Investment advisors would have to adopt cybersecurity policies, among other new requirements, under a new proposal from the North American Securities Administrators Association, released Monday.
In a request for comment, NASAA proposed a model rule on information security that would encompass both cybersecurity and physical security.
In proposing the Information Security and Privacy Rule, NASAA stated it had “identified a significant need for more information and tools regarding cybersecurity.”
NASAA said it designed the proposed rule using a principles-based philosophy, but added some compliance-oriented requirements, in keeping with principles-based investment advisor regulations, in general.
The comment period for the proposal ends Nov. 26.

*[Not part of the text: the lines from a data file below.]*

(** X9: every frequency the drag frame or the graph click writes is a
    whole number of hertz between 20 and 20000, wherever the pointer
    is. *)
Theorem freq_writes_clamped (D : deps) (s : state) (idx : nat) (v : num) :
  (In (WriteFreq idx v) (calls (runFrame D s)) ->
   In (WriteFreq idx v) (calls s) \/
   exists k : Z, v = Fin (IZR k) /\ (20 <= k <= 20000)%Z) /\
  (forall clientX clientY,
      In (WriteFreq idx v) (calls (handleGraphClick D clientX clientY s)) ->
      In (WriteFreq idx v) (calls s) \/
      exists k : Z, v = Fin (IZR k) /\ (20 <= k <= 20000)%Z).
Proof.
  split.
  - intros H. apply runFrame_freq_writes in H as [H|[x ->]]; [now left|right].
    destruct (clamped_round_integer x) as (k & -> & Hk). eauto.
  - intros clientX clientY H.
    destruct (handleGraphClick_calls D clientX clientY s)
      as [E|(s1 & freq & gain & i & pre & n & post & Hc & Hpre & Hpost & E)];
      rewrite E in H; [now left|].
    rewrite !in_app_iff in H. destruct H as [H|[H|[H|H]]].
    + now left.
    + destruct Hpre as [-> | ->]; simpl in H; intuition discriminate.
    + apply In_slot_writes in H.
      destruct H as [H|[H|[H|[H|H]]]]; try discriminate. injection H as _ ->.
      apply click_params_freq in Hc as [x ->].
      destruct (clamped_round_integer x) as (k & -> & Hk). right. eauto.
    + destruct Hpost as [-> | ->]; simpl in H; intuition discriminate.
Qed.

Lemma freq_writes_clamped_witness :
  In (WriteFreq 0 (Fin 1000)) (calls dragging_state) \/
  exists k : Z, Fin 1000 = Fin (IZR k) /\ (20 <= k <= 20000)%Z.
Proof.
  apply (proj1 (freq_writes_clamped (plain_deps [phone_three] []) dragging_state 0
                                    (Fin 1000))).
  rewrite runFrame_writes. now left.
Defined.

Lemma sorted_curves_real (D : deps) (sel : string) (freq : R) (v : num) :
  sorted_curves D ->
  samplePhoneCurveAt D (getEQPhoneObj D sel) (Fin freq) = Returned (Some v) ->
  exists r, v = Fin r.
Proof.
  intros Hsorted Hs.
  destruct (getEQPhoneObj D sel) as [ph|] eqn:Hph; [|discriminate].
  apply getEQPhoneObj_In in Hph.
  destruct (pick_curveData ph) as [[c|]|] eqn:Hp;
    try (unfold samplePhoneCurveAt in Hs; rewrite Hp in Hs; discriminate).
  exact (samplePhoneCurveAt_real D ph c freq v Hp (Hsorted ph c Hph Hp) Hs).
Qed.

Lemma clamped_tenths (x : R) :
  exists k : Z, clampR (-40) 40 (JS.round_real x / 10) = IZR k / 10
                /\ (-400 <= k <= 400)%Z.
Proof.
  pose proof (clampR_bounds (-40) 40 (JS.round_real x / 10) ltac:(lra)) as Hb.
  revert Hb. unfold JS.round_real. set (k0 := Zfloor (x + / 2)).
  unfold clampR, Rmax, Rmin.
  destruct (Rle_dec 40 (IZR k0 / 10)), (Rle_dec (-40) _); intros Hb.
  - exists 400%Z. split; [lra|lia].
  - lra.
  - exists k0. split; [reflexivity|]. split; apply le_IZR; lra.
  - exists (-400)%Z. split; [lra|lia].
Qed.

Lemma gain_at_tenths (D : deps) (targetY : R) (curveY : option num) :
  (forall v, curveY = Some v -> exists r, v = Fin r) ->
  exists k : Z, gain_at D targetY curveY = Fin (IZR k / 10) /\ (-400 <= k <= 400)%Z.
Proof.
  intros Hreal. destruct curveY as [v|].
  - destruct (Hreal v eq_refl) as [r ->]. rewrite gain_at_real.
    destruct (clamped_tenths ((targetY + - r) * 10)) as (k & -> & Hk). eauto.
  - rewrite gain_at_midpoint.
    match goal with |- context [JS.round_real ?x] =>
      destruct (clamped_tenths x) as (k & -> & Hk)
    end. eauto.
Qed.

(** X10: over reference curves sorted by frequency, every gain the drag
    frame or the graph click writes is a whole number of tenths of a
    decibel, between -400 and 400 of them. *)
Theorem gain_writes_tenths (D : deps) (s : state) (idx : nat) (g : num) :
  sorted_curves D ->
  (In (WriteGain idx g) (calls (runFrame D s)) ->
   In (WriteGain idx g) (calls s) \/
   exists k : Z, g = Fin (IZR k / 10) /\ (-400 <= k <= 400)%Z) /\
  (forall clientX clientY,
      In (WriteGain idx g) (calls (handleGraphClick D clientX clientY s)) ->
      In (WriteGain idx g) (calls s) \/
      exists k : Z, g = Fin (IZR k / 10) /\ (-400 <= k <= 400)%Z).
Proof.
  intros Hsorted. split.
  - intros H. apply runFrame_gain_writes in H as [H|(targetY & curveY & freq & Hs & ->)];
      [now left|right].
    apply gain_at_tenths. intros v ->. exact (sorted_curves_real D _ _ v Hsorted Hs).
  - intros clientX clientY H.
    apply handleGraphClick_gain_writes
      in H as [H|(targetY & curveY & sel & freq & Hs & ->)]; [now left|right].
    apply gain_at_tenths. intros v ->. exact (sorted_curves_real D _ _ v Hsorted Hs).
Qed.

Lemma gain_writes_tenths_witness :
  In (WriteGain 0 (Fin 2)) (calls dragging_state) \/
  exists k : Z, Fin 2 = Fin (IZR k / 10) /\ (-400 <= k <= 400)%Z.
Proof.
  apply (proj1 (gain_writes_tenths (plain_deps [phone_three] []) dragging_state 0 (Fin 2)
                                   plain_deps_sorted)).
  rewrite runFrame_writes. right. now left.
Defined.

“Information security is an area where compliance-oriented regulations may provide the best outcomes for both investment advisers and the investing public,” NASAA acknowledged. “However, investment adviser regulations are, in general, principles-based. The [proposed rule] is designed to maintain a principles-based philosophy while containing some compliance-oriented features.”
The rule proposal has two other components that amend existing model rules. It contains a proposed amendment to the current Recordkeeping Requirements for Investment Advisers Model Rule to require information security records are also maintained.
The third proposal is an amendment to the existing Unethical Business Practices of Investment Advisers, Investment Adviser Representatives, and Federal Covered Advisers and the Prohibited Conduct in Providing Investment Advice models.
Unethical practices will be expanded to include failure to establish, maintain and enforce a required policy or procedure. NASAA said that the amendment covers all required policies and procedures and would include the new Information Security and Privacy Rule, once adopted.
NASAA said that the results of a pilot survey it conducted back in 2014 revealed that investment advisers were using different technology methods but wanted more guidance on keeping confidential information secure.
While NASAA said it realizes that states can mandate adoption of data security policies through existing state statutes or rules, it wants to help create uniformity through building a basic structure for how state-registered investment advisers can design these information security policies and procedures.